++++ Records provided ++++

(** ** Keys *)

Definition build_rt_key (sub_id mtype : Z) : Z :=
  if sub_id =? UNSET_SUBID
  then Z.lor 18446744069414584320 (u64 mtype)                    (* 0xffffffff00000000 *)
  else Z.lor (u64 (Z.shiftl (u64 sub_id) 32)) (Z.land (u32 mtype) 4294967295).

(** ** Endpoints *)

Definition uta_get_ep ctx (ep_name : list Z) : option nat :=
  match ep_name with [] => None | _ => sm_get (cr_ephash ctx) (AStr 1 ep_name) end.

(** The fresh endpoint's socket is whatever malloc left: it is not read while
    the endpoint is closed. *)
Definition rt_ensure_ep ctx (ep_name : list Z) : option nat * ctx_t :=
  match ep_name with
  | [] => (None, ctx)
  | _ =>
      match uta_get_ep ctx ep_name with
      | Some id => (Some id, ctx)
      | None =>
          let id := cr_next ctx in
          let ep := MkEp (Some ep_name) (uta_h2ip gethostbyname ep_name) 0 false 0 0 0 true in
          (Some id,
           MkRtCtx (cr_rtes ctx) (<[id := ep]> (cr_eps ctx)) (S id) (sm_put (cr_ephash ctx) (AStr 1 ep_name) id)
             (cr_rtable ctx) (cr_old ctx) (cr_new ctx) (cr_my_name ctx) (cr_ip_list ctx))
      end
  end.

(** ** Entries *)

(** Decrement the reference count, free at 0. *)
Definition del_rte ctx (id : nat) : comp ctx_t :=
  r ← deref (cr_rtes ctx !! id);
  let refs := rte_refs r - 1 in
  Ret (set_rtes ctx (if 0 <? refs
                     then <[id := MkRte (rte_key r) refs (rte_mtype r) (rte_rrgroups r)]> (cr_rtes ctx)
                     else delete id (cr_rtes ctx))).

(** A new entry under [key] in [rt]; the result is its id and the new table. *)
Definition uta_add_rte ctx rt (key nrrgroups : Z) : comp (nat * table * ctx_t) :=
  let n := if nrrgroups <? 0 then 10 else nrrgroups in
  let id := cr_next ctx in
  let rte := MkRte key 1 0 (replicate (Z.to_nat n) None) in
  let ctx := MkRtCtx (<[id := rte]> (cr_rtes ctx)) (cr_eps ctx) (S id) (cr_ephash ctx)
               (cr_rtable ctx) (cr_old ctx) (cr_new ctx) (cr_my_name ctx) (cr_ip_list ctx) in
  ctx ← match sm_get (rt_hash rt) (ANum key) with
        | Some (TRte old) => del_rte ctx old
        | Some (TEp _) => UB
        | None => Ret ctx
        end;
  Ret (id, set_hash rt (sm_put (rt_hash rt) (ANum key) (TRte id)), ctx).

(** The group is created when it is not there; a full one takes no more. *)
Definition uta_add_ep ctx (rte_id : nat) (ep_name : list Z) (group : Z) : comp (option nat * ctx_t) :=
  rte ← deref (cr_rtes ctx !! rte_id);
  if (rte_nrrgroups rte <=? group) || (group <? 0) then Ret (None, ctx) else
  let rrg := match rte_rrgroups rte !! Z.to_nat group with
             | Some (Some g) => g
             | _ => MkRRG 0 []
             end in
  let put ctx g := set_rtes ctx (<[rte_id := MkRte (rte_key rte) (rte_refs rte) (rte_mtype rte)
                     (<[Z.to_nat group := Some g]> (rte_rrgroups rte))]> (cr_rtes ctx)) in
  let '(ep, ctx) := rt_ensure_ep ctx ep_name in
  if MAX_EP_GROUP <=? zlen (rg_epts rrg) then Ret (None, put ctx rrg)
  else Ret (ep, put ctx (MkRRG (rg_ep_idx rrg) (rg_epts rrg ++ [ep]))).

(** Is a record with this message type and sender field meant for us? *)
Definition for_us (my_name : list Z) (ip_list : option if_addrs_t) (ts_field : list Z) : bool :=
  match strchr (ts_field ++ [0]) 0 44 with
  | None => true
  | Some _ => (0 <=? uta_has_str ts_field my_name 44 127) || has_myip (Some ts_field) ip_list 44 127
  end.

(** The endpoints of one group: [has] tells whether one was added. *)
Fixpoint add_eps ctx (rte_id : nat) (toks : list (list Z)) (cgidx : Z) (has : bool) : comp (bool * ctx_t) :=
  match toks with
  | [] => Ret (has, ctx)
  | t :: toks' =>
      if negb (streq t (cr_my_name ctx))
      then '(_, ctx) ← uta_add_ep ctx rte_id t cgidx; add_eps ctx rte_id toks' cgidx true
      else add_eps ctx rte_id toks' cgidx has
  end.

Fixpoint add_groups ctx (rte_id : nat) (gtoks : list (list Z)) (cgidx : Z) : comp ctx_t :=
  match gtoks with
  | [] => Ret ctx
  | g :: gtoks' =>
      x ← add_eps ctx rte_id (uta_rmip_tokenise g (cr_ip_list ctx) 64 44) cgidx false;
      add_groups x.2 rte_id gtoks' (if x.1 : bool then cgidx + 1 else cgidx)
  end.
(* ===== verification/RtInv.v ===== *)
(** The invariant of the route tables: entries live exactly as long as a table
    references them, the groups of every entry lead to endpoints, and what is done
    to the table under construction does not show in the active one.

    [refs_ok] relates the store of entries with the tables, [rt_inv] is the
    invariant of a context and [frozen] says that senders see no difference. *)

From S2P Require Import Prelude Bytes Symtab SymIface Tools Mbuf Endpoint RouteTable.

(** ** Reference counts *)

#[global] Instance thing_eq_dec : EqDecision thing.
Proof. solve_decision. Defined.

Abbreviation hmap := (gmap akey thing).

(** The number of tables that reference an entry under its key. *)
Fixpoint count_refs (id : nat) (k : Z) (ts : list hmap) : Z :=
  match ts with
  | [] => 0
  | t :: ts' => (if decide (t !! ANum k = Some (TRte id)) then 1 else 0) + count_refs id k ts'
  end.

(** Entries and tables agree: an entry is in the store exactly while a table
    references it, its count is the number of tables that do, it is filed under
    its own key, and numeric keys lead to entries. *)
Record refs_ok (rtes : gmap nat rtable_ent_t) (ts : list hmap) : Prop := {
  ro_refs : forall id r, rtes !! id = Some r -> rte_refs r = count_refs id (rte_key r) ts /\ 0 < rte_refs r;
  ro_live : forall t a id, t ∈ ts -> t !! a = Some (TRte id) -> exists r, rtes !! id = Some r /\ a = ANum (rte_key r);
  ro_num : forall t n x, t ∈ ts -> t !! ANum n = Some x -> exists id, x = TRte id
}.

++++

## Instructions to follow
An exact copy of every record is needed; write it out in full.

## Solution to this problem
(** ** Keys *)

Definition build_rt_key (sub_id mtype : Z) : Z :=
  if sub_id =? UNSET_SUBID
  then Z.lor 18446744069414584320 (u64 mtype)                    (* 0xffffffff00000000 *)
  else Z.lor (u64 (Z.shiftl (u64 sub_id) 32)) (Z.land (u32 mtype) 4294967295).

(** ** Endpoints *)

Definition uta_get_ep ctx (ep_name : list Z) : option nat :=
  match ep_name with [] => None | _ => sm_get (cr_ephash ctx) (AStr 1 ep_name) end.

(** The fresh endpoint's socket is whatever malloc left: it is not read while
    the endpoint is closed. *)
Definition rt_ensure_ep ctx (ep_name : list Z) : option nat * ctx_t :=
  match ep_name with
  | [] => (None, ctx)
  | _ =>
      match uta_get_ep ctx ep_name with
      | Some id => (Some id, ctx)
      | None =>
          let id := cr_next ctx in
          let ep := MkEp (Some ep_name) (uta_h2ip gethostbyname ep_name) 0 false 0 0 0 true in
          (Some id,
           MkRtCtx (cr_rtes ctx) (<[id := ep]> (cr_eps ctx)) (S id) (sm_put (cr_ephash ctx) (AStr 1 ep_name) id)
             (cr_rtable ctx) (cr_old ctx) (cr_new ctx) (cr_my_name ctx) (cr_ip_list ctx))
      end
  end.

(** ** Entries *)

(** Decrement the reference count, free at 0. *)
Definition del_rte ctx (id : nat) : comp ctx_t :=
  r ← deref (cr_rtes ctx !! id);
  let refs := rte_refs r - 1 in
  Ret (set_rtes ctx (if 0 <? refs
                     then <[id := MkRte (rte_key r) refs (rte_mtype r) (rte_rrgroups r)]> (cr_rtes ctx)
                     else delete id (cr_rtes ctx))).

(** A new entry under [key] in [rt]; the result is its id and the new table. *)
Definition uta_add_rte ctx rt (key nrrgroups : Z) : comp (nat * table * ctx_t) :=
  let n := if nrrgroups <? 0 then 10 else nrrgroups in
  let id := cr_next ctx in
  let rte := MkRte key 1 0 (replicate (Z.to_nat n) None) in
  let ctx := MkRtCtx (<[id := rte]> (cr_rtes ctx)) (cr_eps ctx) (S id) (cr_ephash ctx)
               (cr_rtable ctx) (cr_old ctx) (cr_new ctx) (cr_my_name ctx) (cr_ip_list ctx) in
  ctx ← match sm_get (rt_hash rt) (ANum key) with
        | Some (TRte old) => del_rte ctx old
        | Some (TEp _) => UB
        | None => Ret ctx
        end;
  Ret (id, set_hash rt (sm_put (rt_hash rt) (ANum key) (TRte id)), ctx).

(** The group is created when it is not there; a full one takes no more. *)
Definition uta_add_ep ctx (rte_id : nat) (ep_name : list Z) (group : Z) : comp (option nat * ctx_t) :=
  rte ← deref (cr_rtes ctx !! rte_id);
  if (rte_nrrgroups rte <=? group) || (group <? 0) then Ret (None, ctx) else
  let rrg := match rte_rrgroups rte !! Z.to_nat group with
             | Some (Some g) => g
             | _ => MkRRG 0 []
             end in
  let put ctx g := set_rtes ctx (<[rte_id := MkRte (rte_key rte) (rte_refs rte) (rte_mtype rte)
                     (<[Z.to_nat group := Some g]> (rte_rrgroups rte))]> (cr_rtes ctx)) in
  let '(ep, ctx) := rt_ensure_ep ctx ep_name in
  if MAX_EP_GROUP <=? zlen (rg_epts rrg) then Ret (None, put ctx rrg)
  else Ret (ep, put ctx (MkRRG (rg_ep_idx rrg) (rg_epts rrg ++ [ep]))).

(** Is a record with this message type and sender field meant for us? *)
Definition for_us (my_name : list Z) (ip_list : option if_addrs_t) (ts_field : list Z) : bool :=
  match strchr (ts_field ++ [0]) 0 44 with
  | None => true
  | Some _ => (0 <=? uta_has_str ts_field my_name 44 127) || has_myip (Some ts_field) ip_list 44 127
  end.

(** The endpoints of one group: [has] tells whether one was added. *)
Fixpoint add_eps ctx (rte_id : nat) (toks : list (list Z)) (cgidx : Z) (has : bool) : comp (bool * ctx_t) :=
  match toks with
  | [] => Ret (has, ctx)
  | t :: toks' =>
      if negb (streq t (cr_my_name ctx))
      then '(_, ctx) ← uta_add_ep ctx rte_id t cgidx; add_eps ctx rte_id toks' cgidx true
      else add_eps ctx rte_id toks' cgidx has
  end.

Fixpoint add_groups ctx (rte_id : nat) (gtoks : list (list Z)) (cgidx : Z) : comp ctx_t :=
  match gtoks with
  | [] => Ret ctx
  | g :: gtoks' =>
      x ← add_eps ctx rte_id (uta_rmip_tokenise g (cr_ip_list ctx) 64 44) cgidx false;
      add_groups x.2 rte_id gtoks' (if x.1 : bool then cgidx + 1 else cgidx)
  end.
(* ===== verification/RtInv.v ===== *)
(** The invariant of the route tables: entries live exactly as long as a table
    references them, the groups of every entry lead to endpoints, and what is done
    to the table under construction does not show in the active one.

    [refs_ok] relates the store of entries with the tables, [rt_inv] is the
    invariant of a context and [frozen] says that senders see no difference. *)

From S2P Require Import Prelude Bytes Symtab SymIface Tools Mbuf Endpoint RouteTable.

(** ** Reference counts *)

#[global] Instance thing_eq_dec : EqDecision thing.
Proof. solve_decision. Defined.

Abbreviation hmap := (gmap akey thing).

(** The number of tables that reference an entry under its key. *)
Fixpoint count_refs (id : nat) (k : Z) (ts : list hmap) : Z :=
  match ts with
  | [] => 0
  | t :: ts' => (if decide (t !! ANum k = Some (TRte id)) then 1 else 0) + count_refs id k ts'
  end.

(** Entries and tables agree: an entry is in the store exactly while a table
    references it, its count is the number of tables that do, it is filed under
    its own key, and numeric keys lead to entries. *)
Record refs_ok (rtes : gmap nat rtable_ent_t) (ts : list hmap) : Prop := {
  ro_refs : forall id r, rtes !! id = Some r -> rte_refs r = count_refs id (rte_key r) ts /\ 0 < rte_refs r;
  ro_live : forall t a id, t ∈ ts -> t !! a = Some (TRte id) -> exists r, rtes !! id = Some r /\ a = ANum (rte_key r);
  ro_num : forall t n x, t ∈ ts -> t !! ANum n = Some x -> exists id, x = TRte id
}.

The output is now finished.